Une telle insuffisance de l’effort privé de R&D s’explique par la spécialisation sectorielle de l’innovation en Europe. Le rapport montre en effet que notre R&D reste concentré sur des secteurs de « moyenne technologie », comme l’industrie automobile ou l’électronique grand public. En termes de dépenses en R&D, nos 3 plus grandes entreprises en 2003 étaient Mercedes, Siemens et Volkswagen. 20 ans plus tard, les classement est sensiblement le même : Volkswagen, Mercedes et Bosch. Les innovations visent bien souvent à améliorer des technologies existantes, plutôt qu’à lancer des ruptures technologiques. Cette forte spécialisation dans l’automobile est d’autant plus inquiétante, que, malgré ses investissements massifs dans la R&D, l’industrie automobile de l’UE risque d’être supplantée par des disrupteurs américains et chinois, qui dominent les technologies électriques et de conduite autonome.

Le contraste est saisissant avec les Etats-Unis.  En 2003, les 3 leaders américains en R&D étaient Ford, Pfizer et General Motors. 20 ans plus tard, le ranking a complètement changé : Alphabet, Meta et Microsoft dominent le classement. La principale raison pour laquelle la R&D privée américaine est deux fois supérieure à celle de l’Europe réside donc dans  le poids beaucoup plus important des industries de haute technologie.

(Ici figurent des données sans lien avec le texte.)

(** * go-bdf: a shallow embedding of [bdf.go] and its specification

    The development follows the Go source function by function:
    - the Go runtime and library behaviour the parser relies on
      (fixed-width integers, slices, [strings], [strconv],
      [encoding/hex], [bufio.Scanner]) in module [Go], and the two
      external packages in modules [charmap] and [fixed];
    - the data model ([Character], [Font]);
    - the parser ([parseGlobalsAndProperties], [Parse]) as explicit state
      passing over the lines the scanner yields;
    - the query layer ([lookup], [GlyphBounds], ...).

    A Go call has three outcomes: it returns normally, it returns a
    non-nil [error], or it panics (index out of range, nil dereference,
    ...).  The three are kept apart in [result]. *)

From stdpp Require Import base gmap list strings.
From Stdlib Require Import ZArith Lia Ascii.

Open Scope string_scope.
Open Scope Z_scope.

(* ================================================================== *)
(** ** Go runtime and library model *)
(* ================================================================== *)

Module Go.

(** Run-time panics raised by the operations [bdf.go] uses. *)
Inductive panic : Set :=
| IndexOutOfRange      (* slice or array index out of range *)
| NilDereference       (* invalid memory address or nil pointer dereference *)
| DivideByZero         (* integer divide by zero *)
| NegativeShift        (* negative shift amount *)
| MakeSliceLen.        (* makeslice: len out of range *)

(** [strconv.NumError.Err] is one of two sentinel errors. *)
Inductive numerr : Set := ErrSyntax | ErrRange.

(** The [error] values that reach [Parse]'s caller: a [*strconv.NumError]
    carrying the function name and the offending token, or one of the
    two errors of [encoding/hex]. *)
Inductive error : Set :=
| NumError (Func Num : string) (Err : numerr)
| InvalidByteError (b : ascii)
| ErrLength.

Inductive result (A : Type) : Type :=
| Ok (a : A)
| Err (e : error)
| Panic (p : panic).

Arguments Ok {A} a.
Arguments Err {A} e.
Arguments Panic {A} p.

Definition bind {A B} (r : result A) (k : A -> result B) : result B :=
  match r with
  | Ok a => k a
  | Err e => Err e
  | Panic p => Panic p
  end.

Definition isOk {A} (r : result A) : bool :=
  match r with Ok _ => true | _ => false end.

(** *** Fixed-width integers *)

(** [int] is 64 bits wide on the platforms considered; [rune] and
    [fixed.Int26_6] are [int32]; [byte] is [uint8]. *)
Definition wrap (bits : Z) (z : Z) : Z :=
  (z + 2 ^ (bits - 1)) mod 2 ^ bits - 2 ^ (bits - 1).

Definition int (z : Z) : Z := wrap 64 z.
Definition int32 (z : Z) : Z := wrap 32 z.
Definition rune (z : Z) : Z := int32 z.
Definition byte (z : Z) : Z := Z.land z 255.
Definition uint32 (z : Z) : Z := z mod 2 ^ 32.

Definition minInt64 : Z := - 2 ^ 63.
Definition maxInt64 : Z := 2 ^ 63 - 1.
Definition maxUint64 : Z := 2 ^ 64 - 1.

(** [runtime.maxAlloc] on 64-bit Linux: [make] panics beyond it; below
    it the allocation is taken to succeed. *)
Definition maxAlloc : Z := 2 ^ 48.

(** [make([]T, n)] for an element of [elemsize] bytes: the length it
    allocates, or the panic. *)
Definition make_len (elemsize n : Z) : result nat :=
  if (n <? 0) || (maxAlloc <? elemsize * n)
  then Panic MakeSliceLen
  else Ok (Z.to_nat n).

(** *** Slices indexed by an [int] *)

Definition index {A} (xs : list A) (i : Z) : result A :=
  if i <? 0 then Panic IndexOutOfRange
  else match xs !! Z.to_nat i with
       | Some x => Ok x
       | None => Panic IndexOutOfRange
       end.

Definition store {A} (xs : list A) (i : Z) (x : A) : result (list A) :=
  if (i <? 0) || (Z.of_nat (length xs) <=? i) then Panic IndexOutOfRange
  else Ok (<[Z.to_nat i := x]> xs).

(** *** [strings] on byte strings

    Strings are sequences of bytes.  [ToLower] and [TrimSpace] are Go's
    byte-wise paths, which is what Go runs on ASCII input.  On a string
    with a byte above 0x7F Go decodes UTF-8 and consults the Unicode
    tables; these are not part of the model, which leaves such bytes
    alone. *)

Definition code (c : ascii) : Z := Z.of_N (N_of_ascii c).

(** [strings.Split(s, string(sep))] for a one-byte separator: never
    empty, [Split "" = [""]]. *)
Fixpoint SplitByte (sep : ascii) (s : string) : list string :=
  match s with
  | EmptyString => [EmptyString]
  | String c s' =>
      if Ascii.eqb c sep then EmptyString :: SplitByte sep s'
      else match SplitByte sep s' with
           | w :: ws => String c w :: ws
           | [] => [String c EmptyString]
           end
  end.

Definition Split (s : string) : list string := SplitByte " "%char s.

Definition lowerByte (c : ascii) : ascii :=
  if (65 <=? code c) && (code c <=? 90)
  then ascii_of_N (N_of_ascii c + 32) else c.

Fixpoint ToLower (s : string) : string :=
  match s with
  | EmptyString => EmptyString
  | String c s' => String (lowerByte c) (ToLower s')
  end.

(** [asciiSpace]: tab, newline, vertical tab, form feed, carriage
    return, space. *)
Definition asciiSpace (c : ascii) : bool :=
  ((9 <=? code c) && (code c <=? 13)) || (code c =? 32).

Fixpoint TrimLeft (s : string) : string :=
  match s with
  | EmptyString => EmptyString
  | String c s' => if asciiSpace c then TrimLeft s' else s
  end.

Si l’Europe veut  sortir du « piège de la moyenne technologie » (pour reprendre les termes même du rapport), une réorientation drastique de l’innovation européenne vers les industries de haute technologie est donc impérative. Comment faire ? Les auteurs mettent l’accent sur le rôle décisif de la gouvernance de la politique européenne d’innovation. En particulier, il nous faut davantage orienter l’effort de R&D vers la recherche de pointe, qui a le potentiel de créer de nouveaux marchés, même si elle est éloignée des applications commerciales. De même, l’Europe soutient surtout des petites et moyennes entreprises (PME), alors qu’il faudrait cibler surtout les nouveaux entrants, porteurs de disruption. Enfin, notre politique d’innovation, dirigée aujourd’hui par des fonctionnaires, devrait faire davantage de place aux scientifiques de haut niveau dans la direction des programmes.  Autant dire que la tâche s’annonce ardue.